(Beginning of Material provided)

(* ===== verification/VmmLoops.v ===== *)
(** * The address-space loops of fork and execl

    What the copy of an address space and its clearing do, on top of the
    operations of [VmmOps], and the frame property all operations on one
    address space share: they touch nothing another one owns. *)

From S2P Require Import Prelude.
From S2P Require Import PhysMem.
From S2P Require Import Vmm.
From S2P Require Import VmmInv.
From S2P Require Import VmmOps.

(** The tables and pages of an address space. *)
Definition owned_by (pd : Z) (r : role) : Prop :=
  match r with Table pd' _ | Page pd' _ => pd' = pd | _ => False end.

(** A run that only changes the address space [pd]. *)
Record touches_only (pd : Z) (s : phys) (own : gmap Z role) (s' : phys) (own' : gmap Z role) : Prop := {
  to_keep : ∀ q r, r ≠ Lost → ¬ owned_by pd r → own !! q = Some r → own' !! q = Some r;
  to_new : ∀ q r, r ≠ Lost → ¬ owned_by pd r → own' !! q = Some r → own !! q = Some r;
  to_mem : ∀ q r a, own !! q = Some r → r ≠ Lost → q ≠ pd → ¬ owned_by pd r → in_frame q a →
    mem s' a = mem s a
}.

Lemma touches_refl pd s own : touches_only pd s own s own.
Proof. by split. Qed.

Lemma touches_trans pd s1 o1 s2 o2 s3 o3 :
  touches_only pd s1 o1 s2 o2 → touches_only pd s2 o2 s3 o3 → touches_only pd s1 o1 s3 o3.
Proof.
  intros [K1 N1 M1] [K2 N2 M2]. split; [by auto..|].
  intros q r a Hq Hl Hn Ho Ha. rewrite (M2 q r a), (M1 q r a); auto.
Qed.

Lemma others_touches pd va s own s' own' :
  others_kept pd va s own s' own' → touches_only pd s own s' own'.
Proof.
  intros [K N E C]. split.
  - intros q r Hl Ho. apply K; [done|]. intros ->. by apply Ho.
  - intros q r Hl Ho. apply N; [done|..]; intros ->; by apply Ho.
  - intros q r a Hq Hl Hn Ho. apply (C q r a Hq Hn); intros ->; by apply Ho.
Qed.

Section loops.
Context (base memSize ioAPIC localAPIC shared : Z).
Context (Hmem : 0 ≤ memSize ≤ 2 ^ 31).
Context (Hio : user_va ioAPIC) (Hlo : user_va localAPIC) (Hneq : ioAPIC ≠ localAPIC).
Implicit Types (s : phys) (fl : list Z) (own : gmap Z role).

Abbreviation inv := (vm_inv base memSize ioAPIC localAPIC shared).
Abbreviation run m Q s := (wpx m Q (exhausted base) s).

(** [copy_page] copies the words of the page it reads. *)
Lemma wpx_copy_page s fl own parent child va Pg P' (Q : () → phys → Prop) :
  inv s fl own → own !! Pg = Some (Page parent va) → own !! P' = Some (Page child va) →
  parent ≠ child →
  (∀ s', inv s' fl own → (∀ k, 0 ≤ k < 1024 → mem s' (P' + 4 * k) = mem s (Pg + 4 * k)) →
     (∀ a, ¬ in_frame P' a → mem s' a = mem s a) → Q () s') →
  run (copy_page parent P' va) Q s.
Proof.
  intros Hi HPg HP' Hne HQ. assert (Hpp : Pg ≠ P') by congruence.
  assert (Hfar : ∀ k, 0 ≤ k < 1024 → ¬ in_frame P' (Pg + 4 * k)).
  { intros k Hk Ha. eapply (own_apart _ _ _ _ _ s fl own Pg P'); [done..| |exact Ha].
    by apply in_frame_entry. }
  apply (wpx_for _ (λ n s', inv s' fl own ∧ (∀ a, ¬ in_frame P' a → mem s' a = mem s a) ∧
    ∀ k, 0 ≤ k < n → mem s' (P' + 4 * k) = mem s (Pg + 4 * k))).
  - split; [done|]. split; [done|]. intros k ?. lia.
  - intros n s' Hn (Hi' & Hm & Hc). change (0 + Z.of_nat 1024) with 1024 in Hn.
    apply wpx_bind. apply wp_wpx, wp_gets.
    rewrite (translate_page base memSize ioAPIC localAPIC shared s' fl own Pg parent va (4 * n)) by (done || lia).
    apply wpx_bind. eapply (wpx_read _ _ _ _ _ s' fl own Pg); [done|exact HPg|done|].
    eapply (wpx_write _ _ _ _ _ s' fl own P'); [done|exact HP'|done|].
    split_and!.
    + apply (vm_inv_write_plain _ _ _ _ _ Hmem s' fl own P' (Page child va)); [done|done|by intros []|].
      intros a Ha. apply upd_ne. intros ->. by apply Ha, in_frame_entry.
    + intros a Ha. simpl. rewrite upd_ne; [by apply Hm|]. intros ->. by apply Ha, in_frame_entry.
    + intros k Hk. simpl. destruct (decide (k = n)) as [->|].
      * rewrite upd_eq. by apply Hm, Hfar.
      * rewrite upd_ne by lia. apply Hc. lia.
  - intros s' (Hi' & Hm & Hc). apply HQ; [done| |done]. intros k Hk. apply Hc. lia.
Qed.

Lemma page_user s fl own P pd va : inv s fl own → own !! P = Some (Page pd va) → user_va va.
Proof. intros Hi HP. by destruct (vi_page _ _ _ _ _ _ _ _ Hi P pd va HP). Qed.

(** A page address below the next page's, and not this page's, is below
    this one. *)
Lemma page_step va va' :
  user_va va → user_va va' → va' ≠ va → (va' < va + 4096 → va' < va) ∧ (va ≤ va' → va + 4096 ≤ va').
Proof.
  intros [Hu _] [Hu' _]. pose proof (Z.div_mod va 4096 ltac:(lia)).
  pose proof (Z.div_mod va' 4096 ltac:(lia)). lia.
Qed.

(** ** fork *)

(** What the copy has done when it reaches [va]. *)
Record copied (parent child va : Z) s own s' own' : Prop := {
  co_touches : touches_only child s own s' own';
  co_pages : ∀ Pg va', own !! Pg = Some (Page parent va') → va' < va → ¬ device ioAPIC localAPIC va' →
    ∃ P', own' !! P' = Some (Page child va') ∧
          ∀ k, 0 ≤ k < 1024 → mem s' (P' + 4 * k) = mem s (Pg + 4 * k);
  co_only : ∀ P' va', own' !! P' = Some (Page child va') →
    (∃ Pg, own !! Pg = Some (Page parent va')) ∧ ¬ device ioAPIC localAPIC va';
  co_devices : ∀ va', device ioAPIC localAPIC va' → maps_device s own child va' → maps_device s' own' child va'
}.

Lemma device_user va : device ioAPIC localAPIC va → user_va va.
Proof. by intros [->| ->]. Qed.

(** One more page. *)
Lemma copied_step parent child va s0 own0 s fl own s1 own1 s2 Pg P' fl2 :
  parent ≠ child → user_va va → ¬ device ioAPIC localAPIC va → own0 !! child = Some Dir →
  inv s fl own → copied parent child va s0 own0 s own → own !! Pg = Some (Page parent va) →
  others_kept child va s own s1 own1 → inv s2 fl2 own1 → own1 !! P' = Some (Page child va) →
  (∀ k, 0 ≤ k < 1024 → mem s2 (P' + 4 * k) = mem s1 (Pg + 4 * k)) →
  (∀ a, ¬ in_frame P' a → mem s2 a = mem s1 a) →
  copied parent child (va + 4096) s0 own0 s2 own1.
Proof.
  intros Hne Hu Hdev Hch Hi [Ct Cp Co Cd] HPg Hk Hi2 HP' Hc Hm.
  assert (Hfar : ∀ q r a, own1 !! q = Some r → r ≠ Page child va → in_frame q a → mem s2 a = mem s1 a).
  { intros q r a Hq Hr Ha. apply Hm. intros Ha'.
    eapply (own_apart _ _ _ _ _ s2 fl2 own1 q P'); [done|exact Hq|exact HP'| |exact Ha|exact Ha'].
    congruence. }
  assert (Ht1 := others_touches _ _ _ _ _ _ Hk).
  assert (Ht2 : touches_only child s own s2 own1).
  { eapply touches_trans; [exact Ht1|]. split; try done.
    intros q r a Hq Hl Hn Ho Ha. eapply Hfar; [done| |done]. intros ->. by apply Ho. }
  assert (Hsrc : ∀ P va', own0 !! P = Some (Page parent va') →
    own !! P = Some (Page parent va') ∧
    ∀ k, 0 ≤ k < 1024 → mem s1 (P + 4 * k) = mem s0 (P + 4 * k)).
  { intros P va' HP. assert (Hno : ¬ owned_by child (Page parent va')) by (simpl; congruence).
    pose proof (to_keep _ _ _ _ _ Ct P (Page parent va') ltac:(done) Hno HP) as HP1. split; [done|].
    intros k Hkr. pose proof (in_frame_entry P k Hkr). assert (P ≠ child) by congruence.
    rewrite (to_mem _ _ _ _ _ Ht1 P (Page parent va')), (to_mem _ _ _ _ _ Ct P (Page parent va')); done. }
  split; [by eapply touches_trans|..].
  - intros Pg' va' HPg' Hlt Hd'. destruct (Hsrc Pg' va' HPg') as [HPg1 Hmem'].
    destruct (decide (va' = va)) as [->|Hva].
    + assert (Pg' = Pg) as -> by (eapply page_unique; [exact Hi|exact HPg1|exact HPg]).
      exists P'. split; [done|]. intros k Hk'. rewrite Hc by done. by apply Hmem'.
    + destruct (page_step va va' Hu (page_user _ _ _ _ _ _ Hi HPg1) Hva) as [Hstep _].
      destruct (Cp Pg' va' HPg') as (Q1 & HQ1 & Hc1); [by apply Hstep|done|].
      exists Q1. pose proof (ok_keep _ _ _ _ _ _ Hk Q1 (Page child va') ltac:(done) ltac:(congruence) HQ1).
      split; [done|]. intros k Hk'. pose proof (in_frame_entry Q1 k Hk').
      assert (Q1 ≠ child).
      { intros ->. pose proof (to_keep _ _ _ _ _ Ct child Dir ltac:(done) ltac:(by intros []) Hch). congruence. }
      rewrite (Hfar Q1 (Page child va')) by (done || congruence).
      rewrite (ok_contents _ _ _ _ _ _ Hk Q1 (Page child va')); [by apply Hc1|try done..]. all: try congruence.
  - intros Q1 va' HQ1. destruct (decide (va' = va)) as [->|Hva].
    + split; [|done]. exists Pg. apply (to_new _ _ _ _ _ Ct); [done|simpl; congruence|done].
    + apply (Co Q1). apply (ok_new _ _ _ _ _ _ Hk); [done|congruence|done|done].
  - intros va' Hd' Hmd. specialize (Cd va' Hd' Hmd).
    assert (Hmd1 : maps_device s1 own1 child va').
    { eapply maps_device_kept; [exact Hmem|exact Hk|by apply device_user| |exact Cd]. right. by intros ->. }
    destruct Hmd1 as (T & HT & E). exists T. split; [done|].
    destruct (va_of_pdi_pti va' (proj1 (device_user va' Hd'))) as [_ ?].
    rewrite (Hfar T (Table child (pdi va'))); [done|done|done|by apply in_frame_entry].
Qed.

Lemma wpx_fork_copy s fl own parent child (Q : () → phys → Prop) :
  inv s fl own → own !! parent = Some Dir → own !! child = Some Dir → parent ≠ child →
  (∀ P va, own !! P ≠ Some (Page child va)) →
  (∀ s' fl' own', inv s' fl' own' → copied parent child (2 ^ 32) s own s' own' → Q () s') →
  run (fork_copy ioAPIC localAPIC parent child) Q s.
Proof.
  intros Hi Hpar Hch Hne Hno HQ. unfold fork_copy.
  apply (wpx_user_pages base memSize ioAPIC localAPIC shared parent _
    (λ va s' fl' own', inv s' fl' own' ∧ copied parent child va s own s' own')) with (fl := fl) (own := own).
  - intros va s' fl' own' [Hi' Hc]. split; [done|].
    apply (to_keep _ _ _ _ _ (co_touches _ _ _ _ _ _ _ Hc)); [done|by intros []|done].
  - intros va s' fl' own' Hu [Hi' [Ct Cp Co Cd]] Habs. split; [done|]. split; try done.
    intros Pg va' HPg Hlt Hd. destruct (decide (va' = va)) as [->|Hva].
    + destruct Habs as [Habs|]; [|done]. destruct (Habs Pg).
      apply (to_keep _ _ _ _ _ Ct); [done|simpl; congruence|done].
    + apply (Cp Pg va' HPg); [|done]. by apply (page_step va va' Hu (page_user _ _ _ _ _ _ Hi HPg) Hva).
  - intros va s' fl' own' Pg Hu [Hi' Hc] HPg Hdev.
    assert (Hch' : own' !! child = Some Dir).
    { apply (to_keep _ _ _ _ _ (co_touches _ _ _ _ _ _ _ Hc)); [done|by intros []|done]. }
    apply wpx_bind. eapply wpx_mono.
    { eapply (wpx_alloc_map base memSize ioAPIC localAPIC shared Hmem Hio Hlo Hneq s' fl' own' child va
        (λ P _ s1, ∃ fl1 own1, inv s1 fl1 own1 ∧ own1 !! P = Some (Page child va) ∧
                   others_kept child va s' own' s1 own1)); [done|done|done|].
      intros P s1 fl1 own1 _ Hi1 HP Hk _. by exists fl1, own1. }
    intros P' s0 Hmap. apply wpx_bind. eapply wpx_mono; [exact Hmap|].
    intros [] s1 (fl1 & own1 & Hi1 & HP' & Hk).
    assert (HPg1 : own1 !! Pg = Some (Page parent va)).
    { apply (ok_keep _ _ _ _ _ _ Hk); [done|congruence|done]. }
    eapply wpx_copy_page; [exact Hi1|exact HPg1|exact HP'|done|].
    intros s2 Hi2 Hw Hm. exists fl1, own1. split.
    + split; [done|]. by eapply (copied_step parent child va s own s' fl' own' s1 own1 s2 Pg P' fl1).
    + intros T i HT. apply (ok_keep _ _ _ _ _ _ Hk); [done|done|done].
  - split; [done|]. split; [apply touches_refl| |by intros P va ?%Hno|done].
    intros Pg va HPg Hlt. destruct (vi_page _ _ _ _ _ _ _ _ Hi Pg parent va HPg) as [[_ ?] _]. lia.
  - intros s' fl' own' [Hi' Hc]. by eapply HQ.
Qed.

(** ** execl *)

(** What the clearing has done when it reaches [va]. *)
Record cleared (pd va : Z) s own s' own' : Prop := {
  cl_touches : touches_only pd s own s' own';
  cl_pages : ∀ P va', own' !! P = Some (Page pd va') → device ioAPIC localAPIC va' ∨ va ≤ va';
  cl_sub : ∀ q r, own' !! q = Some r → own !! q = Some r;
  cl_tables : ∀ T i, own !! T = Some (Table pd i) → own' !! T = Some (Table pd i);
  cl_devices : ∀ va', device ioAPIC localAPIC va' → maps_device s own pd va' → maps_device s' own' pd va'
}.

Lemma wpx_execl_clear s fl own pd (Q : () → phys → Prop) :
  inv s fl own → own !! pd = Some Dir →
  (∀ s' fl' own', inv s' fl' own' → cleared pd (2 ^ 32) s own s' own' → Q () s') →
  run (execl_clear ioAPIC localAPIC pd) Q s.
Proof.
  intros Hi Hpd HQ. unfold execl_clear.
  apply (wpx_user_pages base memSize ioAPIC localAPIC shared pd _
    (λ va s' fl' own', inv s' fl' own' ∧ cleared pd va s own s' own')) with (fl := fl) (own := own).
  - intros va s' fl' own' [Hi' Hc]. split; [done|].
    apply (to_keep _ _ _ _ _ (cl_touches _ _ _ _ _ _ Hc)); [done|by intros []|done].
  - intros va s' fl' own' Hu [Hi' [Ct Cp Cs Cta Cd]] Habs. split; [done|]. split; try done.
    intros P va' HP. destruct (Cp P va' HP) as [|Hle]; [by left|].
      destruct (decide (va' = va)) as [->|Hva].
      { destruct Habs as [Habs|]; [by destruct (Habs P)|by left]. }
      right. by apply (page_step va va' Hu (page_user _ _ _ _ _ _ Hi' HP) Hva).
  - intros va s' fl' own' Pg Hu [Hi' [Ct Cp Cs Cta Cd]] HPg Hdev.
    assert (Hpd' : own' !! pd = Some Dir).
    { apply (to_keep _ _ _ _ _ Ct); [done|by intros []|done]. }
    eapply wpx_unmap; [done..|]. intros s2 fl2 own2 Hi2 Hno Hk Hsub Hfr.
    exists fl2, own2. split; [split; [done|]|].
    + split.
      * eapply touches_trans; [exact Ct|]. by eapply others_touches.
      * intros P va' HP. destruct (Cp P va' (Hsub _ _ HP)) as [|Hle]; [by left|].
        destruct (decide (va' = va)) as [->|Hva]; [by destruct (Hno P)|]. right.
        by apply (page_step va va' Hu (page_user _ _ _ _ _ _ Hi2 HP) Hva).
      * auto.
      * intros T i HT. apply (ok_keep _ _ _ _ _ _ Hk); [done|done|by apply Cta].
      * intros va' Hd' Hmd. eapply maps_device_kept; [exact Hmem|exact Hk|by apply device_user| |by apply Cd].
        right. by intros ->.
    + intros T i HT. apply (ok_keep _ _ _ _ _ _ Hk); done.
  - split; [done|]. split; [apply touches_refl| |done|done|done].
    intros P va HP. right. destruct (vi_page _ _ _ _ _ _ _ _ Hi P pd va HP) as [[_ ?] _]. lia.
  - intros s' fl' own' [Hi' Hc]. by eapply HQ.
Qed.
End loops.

(End of Material provided)

• Task goal:
Starting from the line holding "intros P va HP.", restate the remaining lines of the data word for word, including the last.

• Expected output:
    intros P va HP. right. destruct (vi_page _ _ _ _ _ _ _ _ Hi P pd va HP) as [[_ ?] _]. lia.
  - intros s' fl' own' [Hi' Hc]. by eapply HQ.
Qed.
End loops.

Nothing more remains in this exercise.